Aug 21, 2012 2:45 PM

Google's Mind-Blowing Big-Data Tool Grows Open Source Twin

Google reinvented data analysis with a sweeping software platform called Dremel. And now, Silicon Valley startup MapR has launched an open source project that seeks to duplicate the platform.

Image may contain Human Person Animal Reptile Dinosaur Machine Clothing Apparel Helmet and Hardhat

Mike Olson and John Schroeder shared a stage at a recent meeting of Silicon Valley's celebrated Churchill Club, and they didn't exactly see eye to eye.

Olson is the CEO of a Valley startup called Cloudera, and Schroeder is the boss at MapR, a conspicuous Cloudera rival. Both outfits deal in Hadoop -- a sweeping open source software platform based on data center technologies that underpinned the rise of Google's web-dominating search engine -- but in building their particular businesses, the two startups approached Hadoop from two very different directions.

Whereas Cloudera worked closely with the open source Hadoop project to enhance the software code that's freely available to the world at large, MapR decided to rebuild the platform from the ground up, and when that was done, it sold the new code as proprietary software. On stage last month during a panel discussion dedicated to Hadoop, Olson and Schroeder went toe-to-toe over whose approach made the most sense, and as so often happens in the Valley when open source is the subject at hand, the dispute raised more than a little heat from those sitting in the audience.

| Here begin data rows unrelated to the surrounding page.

(** * The chat widget of static/js/main.js

    A shallow embedding of the browser script: the page it drives is a record,
    the statements that read or write the page are computations in a small
    monad that threads the page, records every side effect in order and
    carries JavaScript's [throw], and the promise chains of [fetch] become
    handlers run when a request in flight settles. *)

From Stdlib Require Import String Ascii List Bool ZArith Lia DecimalString.
From Stdlib Require Import DecimalPos DecimalZ.
Import ListNotations.
Local Open Scope string_scope.
Local Open Scope Z_scope.

Set Implicit Arguments.

(** ** Strings

    A JavaScript string is held as the bytes of its UTF-8 encoding, the way a
    string literal of this file is. *)

Definition LF : ascii := "010"%char.
Definition DQUOTE : ascii := "034"%char.

(** The decimal rendering of an integer, as a template literal prints it. *)
Definition decimal (z : Z) : string := NilZero.string_of_int (Z.to_int z).


Module Trim.

(** White space and line terminators of ECMAScript, by the bytes of their
    encoding: one byte (TAB, LF, VT, FF, CR, SP), two bytes (U+00A0) and
    three bytes (U+1680, U+2000 to U+200A, U+2028, U+2029, U+202F, U+205F,
    U+3000, U+FEFF). *)
Definition ws1 (a : ascii) : bool :=
  let n := nat_of_ascii a in
  ((9 <=? n) && (n <=? 13) || (n =? 32))%nat.

Definition ws2 (a b : ascii) : bool :=
  ((nat_of_ascii a =? 194) && (nat_of_ascii b =? 160))%nat.

Definition ws3 (a b c : ascii) : bool :=
  let x := nat_of_ascii a in
  let y := nat_of_ascii b in
  let z := nat_of_ascii c in
  ((x =? 225) && (y =? 154) && (z =? 128)
   || (x =? 226) && (y =? 128)
      && ((128 <=? z) && (z <=? 138) || (z =? 168) || (z =? 169) || (z =? 175))
   || (x =? 226) && (y =? 129) && (z =? 159)
   || (x =? 227) && (y =? 128) && (z =? 128)
   || (x =? 239) && (y =? 187) && (z =? 191))%nat.

(** Drops the white space a byte list starts with. *)
Fixpoint drop_start (l : list ascii) : list ascii :=
  match l with
  | [] => []
  | a :: r1 =>
      if ws1 a then drop_start r1
      else match r1 with
           | [] => l
           | b :: r2 =>
               if ws2 a b then drop_start r2
               else match r2 with
                    | [] => l
                    | c :: r3 => if ws3 a b c then drop_start r3 else l
                    end
           end
  end.

(** The same on a reversed byte list: the bytes of a code point come last
    byte first. *)
Fixpoint drop_start_rev (l : list ascii) : list ascii :=
  match l with
  | [] => []
  | c :: r1 =>
      if ws1 c then drop_start_rev r1
      else match r1 with
           | [] => l
           | b :: r2 =>
               if ws2 b c then drop_start_rev r2
               else match r2 with
                    | [] => l
                    | a :: r3 => if ws3 a b c then drop_start_rev r3 else l
                    end
           end
  end.

(** [String.prototype.trim]. *)
Definition trim (s : string) : string :=
  string_of_list_ascii
    (rev (drop_start_rev (rev (drop_start (list_ascii_of_string s))))).

End Trim.

Definition trim := Trim.trim.

(** [content.replace(/\n/g, '<br>')]: every line feed becomes the four
    characters of a line-break tag, everything else is kept. *)
Fixpoint replace_newlines (content : string) : string :=
  match content with
  | EmptyString => EmptyString
  | String c rest =>
      if Ascii.eqb c LF then "<br>" ++ replace_newlines rest
      else String c (replace_newlines rest)
  end.

Module Quote.

Definition hex_digit (n : nat) : ascii :=
  ascii_of_nat (if Nat.ltb n 10 then 48 + n else 87 + n).

(** What [JSON.stringify] writes for one byte of a string. *)
Definition escape (c : ascii) : string :=
  let n := nat_of_ascii c in
  if Nat.eqb n 34 then String "\" (String DQUOTE "")
  else if Nat.eqb n 92 then "\\"
  else if Nat.eqb n 8 then "\b"
  else if Nat.eqb n 9 then "\t"
  else if Nat.eqb n 10 then "\n"
  else if Nat.eqb n 12 then "\f"
  else if Nat.eqb n 13 then "\r"
  else if Nat.ltb n 32
       then "\u00" ++ String (hex_digit (Nat.div n 16))
                        (String (hex_digit (Nat.modulo n 16)) "")
  else String c "".

Fixpoint escape_all (s : string) : string :=
  match s with
  | EmptyString => EmptyString
  | String c rest => escape c ++ escape_all rest
  end.

Definition quote (s : string) : string :=
  String DQUOTE (escape_all s ++ String DQUOTE "").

>'Drill is a new set of APIs. It's a new system. It really helps to get adoption of new APIs if those APIs are open.'

— Tomer Shiran

Schroeder said that MapR wasn't necessarily opposed to open development. The company took the Hadoop code behind closed doors, he explained, at least in part because those driving the open source project were unwilling to quickly make the changes MapR wanted to make. "There are a lot of politics in the open source community," he said, "and things are different depending on your situation."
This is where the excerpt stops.